# What the exercise asks
Once you reach the line containing "unfold set_stages. destruct" in the entries below, write out that line and each one after it down to the line containing "(trace : list", exactly and with nothing added.

# Records from a collection
• • • • • • •

(** One run keeps every order, with the values it was entered with. *)
Lemma step_keeps_order (file : db) (a : action) (r : order_row) :
  In r (orders file) ->
  exists r',
    In r' (orders (step file a))
    /\ o_id r' = o_id r /\ order_number r' = order_number r
    /\ customer r' = customer r /\ product r' = product r
    /\ due_date r' = due_date r /\ quantity r' = quantity r.
Proof.
  intros I.
  destruct (step_orders file a)
    as [-> | [[f [on [cu [pr [dd [q [_ [_ ->]]]]]]]]
             | [f [id [cu [se [fi [pa [_ ->]]]]]]]]].
  - exists r. auto 10.
  - exists r. split; [| auto 10].
    cbn [orders with_order]. apply in_or_app. left. exact I.
  - exists (set_stages id cu se fi pa r).
    split; [apply in_map; exact I |].
    unfold set_stages. destruct (o_id r =? id); cbn; auto 10.
Qed.

(** X12.  No order is ever deleted and, apart from its four stage
    counters, nothing about an order ever changes: after any sequence of
    runs every order of the table is still there under its id, with its
    order number, customer, product, due date and quantity. *)
Theorem orders_stay_on_record
    (trace : list action) (file : db) (r : order_row) :
  In r (orders file) ->
  exists r',
    In r' (orders (run file trace))
    /\ o_id r' = o_id r /\ order_number r' = order_number r
    /\ customer r' = customer r /\ product r' = product r
    /\ due_date r' = due_date r /\ quantity r' = quantity r.
Proof.
  revert file r.
  induction trace as [| a trace IH]; intros file r I; cbn [run fold_left].
  - exists r. auto 10.
  - change (fold_left step trace (step file a)) with (run (step file a) trace).
    destruct (step_keeps_order file a r I)
      as [r1 [I1 [E1 [E2 [E3 [E4 [E5 E6]]]]]]].
    destruct (IH (step file a) r1 I1)
      as [r2 [I2 [F1 [F2 [F3 [F4 [F5 F6]]]]]]].
    exists r2. split; [exact I2 |].
    repeat split; congruence.
Qed.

• • • • • • •

# The answer
    unfold set_stages. destruct (o_id r =? id); cbn; auto 10.
Qed.

(** X12.  No order is ever deleted and, apart from its four stage
    counters, nothing about an order ever changes: after any sequence of
    runs every order of the table is still there under its id, with its
    order number, customer, product, due date and quantity. *)
Theorem orders_stay_on_record
    (trace : list action) (file : db) (r : order_row) :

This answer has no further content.